Brian Langston (Jonathan Tysor and Michael Qeliqi) spends his life moving in and out of psychiatric facilities. His volatile behaviour at home and school never fully diagnosed as he grows. While at the same time, jealously of his adopted sister eats away at his ability to function. His outward vulnerability hiding a deadly killer instinct. And while his therapist mother attempts to support his needs and development, her belief in treatment only perpetuates his pain; the boy running a gauntlet of experimental therapies. Meanwhile, his pain and isolation only build; his sexual abuse at the hands of his first therapist shrouded in secrecy. The result of which creates a monster hidden under a cloak of vulnerability.
Debates are likely to rage over Killer Therapy and its view of psychological treatment. After all, here doctors are happy to experiment on the young mind. Their careers built on public acceptance of their power; their work’s long-term results less critical than the brief yet powerful intervention they make. While at the same time, Brian accepts his treatment’s failings, blaming himself and his actions for failure. For many, this will only negatively impact the fantastic work of many therapists. While for others, it may trigger memories of harmful interventions long-held a secret. With both of these potential discussions ensuring Killer Therapy divides both audience and critical opinion alike.

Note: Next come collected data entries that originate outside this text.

(** * ghupdate: a shallow embedding of [updates.go]

    The development follows the Go file top to bottom.  Library code that
    [updates.go] imports ([strings], [strconv], [golang.org/x/mod/semver])
    is transcribed in modules of its own; the operating system, the
    network and the clock are an explicit [World] the program reads, and
    the file system, [os.Args] and the diagnostic stream are the [State]
    it threads. *)

From Stdlib Require Import ZArith Ascii String DecimalString.
From Stdlib Require DecimalPos.
From stdpp Require Import base option list strings gmap.

Local Open Scope Z_scope.

(** ** Go's [strings] package, on byte strings *)

Module GoStrings.

(** [strings.HasPrefix(s, prefix)] *)
Definition HasPrefix (s prefix : string) : bool := String.prefix prefix s.

(** [strings.TrimPrefix(s, prefix)] *)
Definition TrimPrefix (s prefix : string) : string :=
  if HasPrefix s prefix
  then substring (String.length prefix) (String.length s - String.length prefix) s
  else s.

(** [strings.Contains(s, substr)] *)
Fixpoint Contains (s substr : string) : bool :=
  HasPrefix s substr ||
  match s with
  | EmptyString => false
  | String _ s' => Contains s' substr
  end.

(** [strings.Count(s, substr)] for a non-empty [substr]: the number of
    non-overlapping instances, scanned left to right.  [skip] is the number
    of bytes of the instance just matched that are still to be passed. *)
Fixpoint count_from (skip : nat) (s substr : string) : nat :=
  match s with
  | EmptyString => 0
  | String _ s' =>
      match skip with
      | S k => count_from k s' substr
      | O =>
          if HasPrefix s substr
          then S (count_from (String.length substr - 1) s' substr)
          else count_from 0 s' substr
      end
  end.

Definition Count (s substr : string) : nat := count_from 0 s substr.

(** [strings.ReplaceAll(s, old, new)]: every non-overlapping instance of
    [old], left to right, becomes [new]. *)
Fixpoint replace_from (skip : nat) (s old new : string) : string :=
  match s with
  | EmptyString => EmptyString
  | String c s' =>
      match skip with
      | S k => replace_from k s' old new
      | O =>
          if HasPrefix s old
          then new +:+ replace_from (String.length old - 1) s' old new
          else String c (replace_from 0 s' old new)
      end
  end.

(** With an empty [old] Go inserts [new] before every rune and at the end;
    the byte-wise version below agrees with it on ASCII text.  [updates.go]
    only ever passes the four non-empty placeholder tokens. *)
Fixpoint intersperse (s new : string) : string :=
  match s with
  | EmptyString => new
  | String c s' => new +:+ String c (intersperse s' new)
  end.

Definition ReplaceAll (s old new : string) : string :=
  match old with
  | EmptyString => intersperse s new
  | String _ _ => replace_from 0 s old new
  end.

End GoStrings.

(** ** Errors and formatted messages

    [fmt.Errorf(format, args...)] and [fmt.Fprintf(os.Stderr, format,
    args...)] are kept as the format string together with the argument list,
    unrendered: what a message carries is exactly its arguments. *)

Inductive errno : Type :=
  | ENOENT        (* no such file or directory *)
  | EACCES        (* permission denied *)
  | EPERM         (* operation not permitted *)
  | ESRCH         (* no such process; Go reports it as os.ErrProcessDone *)
  | ENOSPC        (* no space left on device *)
  | EIO           (* transport or read failure *)
  | EINVAL.       (* malformed input to a library call *)

Inductive value (E : Type) : Type :=
  | VStr (s : string)
  | VInt (z : Z)
  | VErr (e : E).
Arguments VStr {E} s.
Arguments VInt {E} z.
Arguments VErr {E} e.

#[warnings="-register-all"]
Inductive error : Type :=
  | Errno (e : errno)
  | Errorf (format : string) (args : list (value error)).

Definition message : Type := string * list (value error).

Inductive result (A : Type) : Type :=
  | Ok (a : A)
  | Err (e : error).
Arguments Ok {A} a.
Arguments Err {A} e.

(** ** Data types of [updates.go] *)

Record UpdateConfig : Type := {
  GitHubOwner : string;
  GitHubRepo : string;
  GitHubToken : string;
  CurrentVersion : string;
  DataDir : string;
  ExecutablePath : string;
  AssetPattern : string;
  OS : string;
  Arch : string
}.

Record UpdateInfo : Type := {
  ui_CurrentVersion : string;
  ui_LatestVersion : string;
  ui_DownloadURL : string;
  ui_AssetName : string;
  ui_ReleaseNotes : string
}.

Record GitHubAsset : Type := {
  Name : string;
  BrowserDownloadURL : string;
  Size : Z
}.

Record GitHubRelease : Type := {
  TagName : string;
  rel_Name : string;
  Body : string;
  Draft : bool;
  Prerelease : bool;
  Assets : list GitHubAsset
}.

(** ** Asset names *)

Import GoStrings.

(** [buildAssetName], updates.go lines 366-380. *)
Definition buildAssetName (pattern version os arch : string) : string :=
  let name := pattern in
  let name := ReplaceAll name "{version}" version in
  let name := ReplaceAll name "{os}" os in
  let name := ReplaceAll name "{arch}" arch in
  let ext := if String.eqb os "windows" then ".exe" else "" in
  let name := ReplaceAll name "{ext}" ext in
  name.

(** The [for ... range assets] loop of [findMatchingAsset]. *)
Fixpoint firstNamed (assets : list GitHubAsset) (expectedName : string)
  : option GitHubAsset :=
  match assets with
  | [] => None
  | asset :: rest =>
      if String.eqb (Name asset) expectedName then Some asset
      else firstNamed rest expectedName
  end.

(** [findMatchingAsset], updates.go lines 350-360. *)
Definition findMatchingAsset (assets : list GitHubAsset)
    (pattern version os arch : string) : result GitHubAsset :=
  let expectedName := buildAssetName pattern version os arch in
  match firstNamed assets expectedName with
  | Some asset => Ok asset
  | None =>
      Err (Errorf
             "no asset found matching pattern: %s (expected: %s) for version %s, os %s, arch %s"
             [VStr pattern; VStr expectedName; VStr version; VStr os; VStr arch])
  end.

(** ** [golang.org/x/mod/semver], as imported by [updates.go] *)

Module Semver.

Definition isDigit (c : ascii) : bool :=
  ((48 <=? N_of_ascii c) && (N_of_ascii c <=? 57))%N.
Lemma matcher_sound ml r : look_free r → sound (matcher ml r) r.
Proof.
  intros Hwf x c z H. apply matcher_steps in H as (y & Hs & Hc).
  exists y. split; [done|]. by apply (steps_follows ml).
Qed.

(** *** The step bound of [repeat_matcher] is never what makes it fail *)

Lemma repeat_matcher_ext ma gs greedy :
  (∀ x c c', agree_below (length (rest x)) c c' → ma x c = ma x c') →
  ∀ fuel min max x c c',
    agree_below (length (rest x)) c c' →
    repeat_matcher ma gs greedy fuel min max x c
    = repeat_matcher ma gs greedy fuel min max x c'.
Proof.
  intros Hma. induction fuel as [|fuel IH]; intros min max x c c' Hc; [done|].
  cbn [repeat_matcher]. rewrite (Hc x) by done.
  rewrite (Hma (reset_caps gs x) _
    (λ y, if bool_decide (min = 0)
             && bool_decide (length (rest y) = length (rest x))
          then None
          else repeat_matcher ma gs greedy fuel (pred min) (pred <$> max) y c')).
  - done.
  - intros y Hy. rewrite reset_caps_rest in Hy.
    destruct (_ && _); [done|]. apply IH. intros y' Hy'. apply Hc. lia.
Qed.

Lemma matcher_ext ml r : ∀ x c c',
  agree_below (length (rest x)) c c' → matcher ml r x c = matcher ml r x c'.
Proof.
  induction r as [|neg items|a IHa b IHb|a IHa b IHb|g min max a IHa
                  |j a IHa|j|pos a IHa| | |]; intros x c c' Hc; cbn [matcher].
  - by apply Hc.
  - destruct (rest x) as [|ch t] eqn:Hx; [done|].
    destruct (class_match _ _ _); [|done]. apply Hc.
    unfold advance. rewrite Hx. simpl. rewrite drop_0. lia.
  - apply IHa. intros y Hy. apply IHb. intros y' Hy'. apply Hc. lia.
  - by rewrite (IHa x c c'), (IHb x c c').
  - by apply repeat_matcher_ext.
  - apply IHa. intros y Hy. by apply Hc.
  - destruct (caps x !! j) as [[s|]|]; [|by apply Hc..].
    destruct (starts_with _ _); [|done]. apply Hc.
    unfold advance. simpl. rewrite length_drop. lia.
  - destruct pos; destruct (matcher ml a x Some); try done; by apply Hc.
  - destruct (at_bol _ _); [|done]. by apply Hc.
  - destruct (at_eol _ _); [|done]. by apply Hc.
  - destruct (at_word_boundary _); [|done]. by apply Hc.
Qed.

(** Any bound above [min + length (rest x)] gives the same result. *)
Lemma repeat_matcher_fuel ml a gs greedy : ∀ fuel fuel' min max x c,
  min + length (rest x) < fuel → min + length (rest x) < fuel' →
  repeat_matcher (matcher ml a) gs greedy fuel min max x c
  = repeat_matcher (matcher ml a) gs greedy fuel' min max x c.
Proof.
  induction fuel as [|fuel IH]; intros [|fuel'] min max x c Hf Hf'; try lia.
  cbn [repeat_matcher].
  rewrite (matcher_ext ml a (reset_caps gs x) _
    (λ y, if bool_decide (min = 0)
             && bool_decide (length (rest y) = length (rest x))
          then None
          else repeat_matcher (matcher ml a) gs greedy fuel' (pred min)
                 (pred <$> max) y c)).
  - done.
  - intros y Hy. rewrite reset_caps_rest in Hy.
    destruct (decide (min = 0)) as [->|Hmin].
    + destruct (decide (length (rest y) = length (rest x))) as [Hl|Hl].
      * by rewrite !bool_decide_eq_true_2.
      * rewrite (bool_decide_eq_false_2 (length (rest y) = _)) by done.
        rewrite andb_false_r. apply IH; simpl; lia.
    + rewrite (bool_decide_eq_false_2 (min = 0)) by done. cbn [andb].
      apply IH; lia.
Qed.

Example patterns_well_numbered :
  forallb well_numbered
    ([LIST_ITEM_PREFIX_R; LIST_ITEM_R; LIST_BLOCK_END_R; patterns.indent4;
      patterns.trailing_newlines; patterns.quote_marker]
     ++ (regex ∘ snd <$> defaultRules)) = true.
Proof. reflexivity. Qed.

(** ** What [exec] returns *)

Lemma within_initial p input k :
  within (λ _, 0) (length input) (MState p input (replicate k None)).
Proof.
  split; simpl; [lia|]. intros i m Hi.
  apply lookup_replicate in Hi as [? _]. done.
Qed.

Lemma exec_spec_mono re n k cs : n ≤ k → exec_spec re n cs → exec_spec re k cs.
Proof.
  intros Hn [(m & ? & ?) G]. split.
  - exists m. split; [done|lia].
  - intros i c Hi Hc. specialize (G i c Hi Hc). lia.
Qed.

Lemma scan_here re p input y :
  look_free (pattern re) →
  matcher (multiline re) (pattern re)
    (MState p input (replicate (S (length (groups (pattern re)))) None)) Some
    = Some y →
  exec_spec re (length input)
    (<[0 := Some (str (take (length input - length (rest y)) input))]> (caps y)).
Proof.
  intros Hwf E.
  apply matcher_sound in E as (? & [= ->] & [L C N W]); [|done].
  specialize (W _ _ (within_initial p _ _)) as [W1 W2].
  simpl in L, N, W1, W2. rewrite length_replicate in N. split.
  - eexists. split.
    + unfold cap. rewrite list_lookup_insert_eq by lia. done.
    + rewrite length_str, length_take. lia.
  - intros i c Hi Hc. unfold cap in Hc.
    rewrite list_lookup_insert_ne in Hc by lia.
    destruct (caps y !! i) as [[c'|]|] eqn:Ec; simplify_eq/=.
    specialize (W2 _ _ Ec). lia.
Qed.

Lemma scan_sound re p input idx f :
  look_free (pattern re) → scan re p input idx = Some f →
  exec_spec re (length input) (captures f).
Proof.
  intros Hwf. revert p idx. induction input as [|ch t IH]; intros p idx; simpl.
  all: destruct (matcher _ _ _ _) as [y|] eqn:E.
  - intros [= <-]. by apply scan_here in E.
  - done.
  - intros [= <-]. by apply scan_here in E.
  - intros H. apply IH in H. eapply exec_spec_mono; [|done]. simpl. lia.
Qed.

Lemma exec_sound re s cs :
  look_free (pattern re) → exec re s = Some cs →
  exec_spec re (String.length s) cs.
Proof.
  unfold exec. intros Hwf H.
  destruct (scan _ _ _ _) as [f|] eqn:E; simplify_eq/=.
  rewrite <- length_chars. eauto using scan_sound.
Qed.

(** ** The catch-all rule *)

Lemma class_match_Any ch : class_match false [CSpace; CNonSpace] ch = true.
Proof. unfold class_match. simpl. by destruct (is_space ch). Qed.
(** * authbot: the OAuth2 verification and redirection core of [main.py]

    A shallow embedding of the callback handler, the reconciler
    ([complete_verification]), the single and batched redirection
    ([add_user_to_guild_via_oauth2], [add_all_command]) and the
    correlation-state encoding, followed by the properties proved of them.

    Conventions.
    - Python [int] is [Z]; [str] is [string], a byte string.  [int_of_str]
      is [int()] on the strings of [Py.plain]: ASCII, and within CPython's
      limit of 4300 digits.  Outside them CPython also reads digits and
      white space that are not ASCII, and refuses a numeral past the
      limit; [int_of_str] does neither.
    - A table is a [dict] keyed by the user id string.  The three names
      [user_access_tokens], [pending_verifications] and [oauth2_adds_log]
      are bound at start-up by [load_json_file], whose default argument is
      one [dict] shared by every call that reads no file: a name whose
      file was not read is bound to that shared [dict], and two such names
      are the same table.  The [Machine] keeps the shared [dict] and, for
      each name, the [dict] of its own when its file was read.
    - A value of a table is a [Value]: a [str], an [int] or a list of log
      entries, the three kinds the handlers store (and so the kinds found
      in a file the script wrote), whatever the name of the table.
    - JSON objects received from the provider are [gmap string string]:
      the fields the handlers read ([access_token], [id]) are JSON strings
      in the provider's schema.
    - Everything outside the process (the provider's HTTP endpoints, the
      chat client, the clock) answers through an [Env], each answer a
      function of the [history] of effects performed so far; every effect
      is appended to that history.  Console output is not modelled.
    - A handler is run to completion on its own: the interleaving of two
      handlers at an [await] is outside this model. *)

From Stdlib Require Import ZArith String Ascii List Lia.
From stdpp Require Import base option gmap strings list pretty.

Local Open Scope Z_scope.
Local Open Scope string_scope.

(** ** Python primitives *)

Module Py.

(** [str(n)] for an [int]. *)
Definition str_of_int (n : Z) : string := pretty n.

(** [str(x)] where [x] is [None] or already a [str]. *)
Definition str_of_opt (x : option string) : string :=
  match x with
  | Some s => s
  | None => "None"
  end.

(** White space skipped by [int()] around the numeral: TAB..CR and the
    blank. *)
Definition is_space (c : ascii) : bool :=
  let n := nat_of_ascii c in
  ((9 <=? n)%nat && (n <=? 13)%nat) || (n =? 32)%nat.

Definition digit_val (c : ascii) : option Z :=
  let n := nat_of_ascii c in
  if ((48 <=? n)%nat && (n <=? 57)%nat)%bool
  then Some (Z.of_nat n - 48) else None.

Fixpoint lstrip (s : string) : string :=
  match s with
  | String c s' => if is_space c then lstrip s' else s
  | EmptyString => EmptyString
  end.

Fixpoint all_space (s : string) : bool :=
  match s with
  | String c s' => is_space c && all_space s'
  | EmptyString => true
  end.

(** The digits after the first one: a digit extends the numeral, a single
    underscore is allowed between two digits, and what follows the
    numeral must be white space up to the end. *)
Fixpoint int_digits (acc : Z) (s : string) : option Z :=
  match s with
  | EmptyString => Some acc
  | String c s' =>
      match digit_val c with
      | Some d => int_digits (10 * acc + d) s'
      | None =>
          if Ascii.eqb c "_" then
            match s' with
            | String c' s'' =>
                match digit_val c' with
                | Some d => int_digits (10 * acc + d) s''
                | None => None
                end
            | EmptyString => None
            end
          else if all_space s then Some acc else None
      end
  end.

Definition int_unsigned (s : string) : option Z :=
  match s with
  | String c s' =>
      match digit_val c with
      | Some d => int_digits d s'
      | None => None
      end
  | EmptyString => None
  end.

(** [int(s)] for a [str]; [None] stands for [ValueError]. *)
Definition int_of_str (s : string) : option Z :=
  match lstrip s with
  | String c r =>
      if Ascii.eqb c "+" then int_unsigned r
      else if Ascii.eqb c "-" then Z.opp <$> int_unsigned r
      else int_unsigned (String c r)
  | EmptyString => None
  end.

(** [s.split(sep)] for a one-character separator: one more part than
    there are separators. *)
Fixpoint split (sep : ascii) (s : string) : list string :=
  match s with
  | EmptyString => [EmptyString]
  | String c s' =>
      if Ascii.eqb c sep then EmptyString :: split sep s'
      else match split sep s' with
           | part :: parts => String c part :: parts
           | [] => [String c EmptyString]
           end
  end.

(** [c in s]. *)
Fixpoint contains (c : ascii) (s : string) : bool :=
  match s with
  | EmptyString => false
  | String a s' => Ascii.eqb a c || contains c s'
  end.

(** Truth value of an [int] that may be [None]: [None] and [0] are false. *)
Definition truthy_int (x : option Z) : bool :=
  match x with
  | Some n => negb (n =? 0)%Z
  | None => false
  end.

(** Truth value of a [str] that may be [None]. *)
Definition truthy_str (x : option string) : option string :=
  match x with
  | Some s => if String.eqb s "" then None else Some s
  | None => None
  end.

(** The strings on which [int_of_str] is [int()] of CPython 3.11: ASCII
    only, and short enough for the limit of 4300 digits. *)
Definition plain (s : string) : bool :=
  forallb (fun c => (nat_of_ascii c <? 128)%nat) (list_ascii_of_string s)
  && (String.length s <=? 4300)%nat.

(** Truth value of a [dict] that may be [None]: the empty one is false. *)
Definition truthy_dict (x : option (gmap string string))
  : option (gmap string string) :=
  match x with
  | Some d => if decide (d = ∅) then None else Some d
  | None => None
  end.

End Py.

(** ** Configuration, tables and the outside world *)

(** The settings read from the environment at start-up. [CLIENT_ID] comes
    from [os.getenv] without a default and so may be [None]. *)
Record Config := {
  TOKEN : string;
  CLIENT_ID : option string;
  CLIENT_SECRET : option string;
  REDIRECT_URI : string;
  VERIFIED_ROLE_ID : Z;
  UNVERIFIED_ROLE_ID : Z;
  TARGET_SERVER_ID : Z;
  AUTO_KICK_AFTER_ADD : bool
}.

Definition TOKENS_FILE : string := "user_tokens.json".
Definition PENDING_FILE : string := "pending_verifications.json".
Definition OAUTH2_ADDS_FILE : string := "oauth2_adds_log.json".

(** One element of [oauth2_adds_log[user_id]]. *)
Record LogEntry := {
  timestamp : string;
  guild_id : Z;
  method : string
}.

(** What a table holds under a key: a token, a guild id or the list of
    log entries of a user. *)
Inductive Value :=
| VStr (s : string)
| VInt (n : Z)
| VLog (entries : list LogEntry).

(** Truth value of [d.get(key)]: [None], [""], [0] and [[]] are false. *)
Definition truthy_value (x : option Value) : option Value :=
  match x with
  | Some (VStr s) => if String.eqb s "" then None else x
  | Some (VInt n) => if (n =? 0)%Z then None else x
  | Some (VLog []) => None
  | Some (VLog (_ :: _)) => x
  | None => None
  end.

(** Whether [v[:30]] returns: a [str] and a list can be sliced, an [int]
    raises [TypeError]. *)
Definition sliceable (v : Value) : bool :=
  match v with
  | VInt _ => false
  | _ => true
  end.

(** [len(v)]; [None] stands for the [TypeError] of an [int].  The length
    of a [str] is counted in bytes. *)
Definition value_len (v : Value) : option nat :=
  match v with
  | VStr s => Some (String.length s)
  | VLog entries => Some (length entries)
  | VInt _ => None
  end.

(** What an [aiohttp] request gives back: an exception anywhere in the
    request ([ConnError]), or a status and the body as [resp.json()] decodes
    it ([None] when decoding raises). *)
Inductive HttpReply :=
| ConnError
| Resp (status : Z) (json : option (gmap string string)).

(** Texts shown to the admin by [add_all_command]. *)
Inductive ChatMsg :=
| MsgRoleNotFound
| MsgNoUsers
| MsgStarting (total : nat)
| MsgProcessing (position total : nat)
| MsgReport (success_count fail_count no_token_count : nat).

However, whatever your thoughts on the treatment of the subject matter at its heart, Killer Therapy shines in its lead actors’ performances. And among these, Michael Qeliqi is exceptional in his first significant film role. Qeliqi’s Brian is both gentle, insecure yet deadly, his performance utterly magnetic in its complexity. With the films final act, both heartbreaking and terrifying in equal measure. His interpretation of Brian as he grows, leaving a lasting impression on the audience. While at the same time, ensuring the film rises above the standard tropes of serial killer horror. And when coupled with an ensemble cast who also bring gravitas to the journey Brian takes. Killer Therapy becomes a fascinating and intricate thriller that deserves more than one viewing.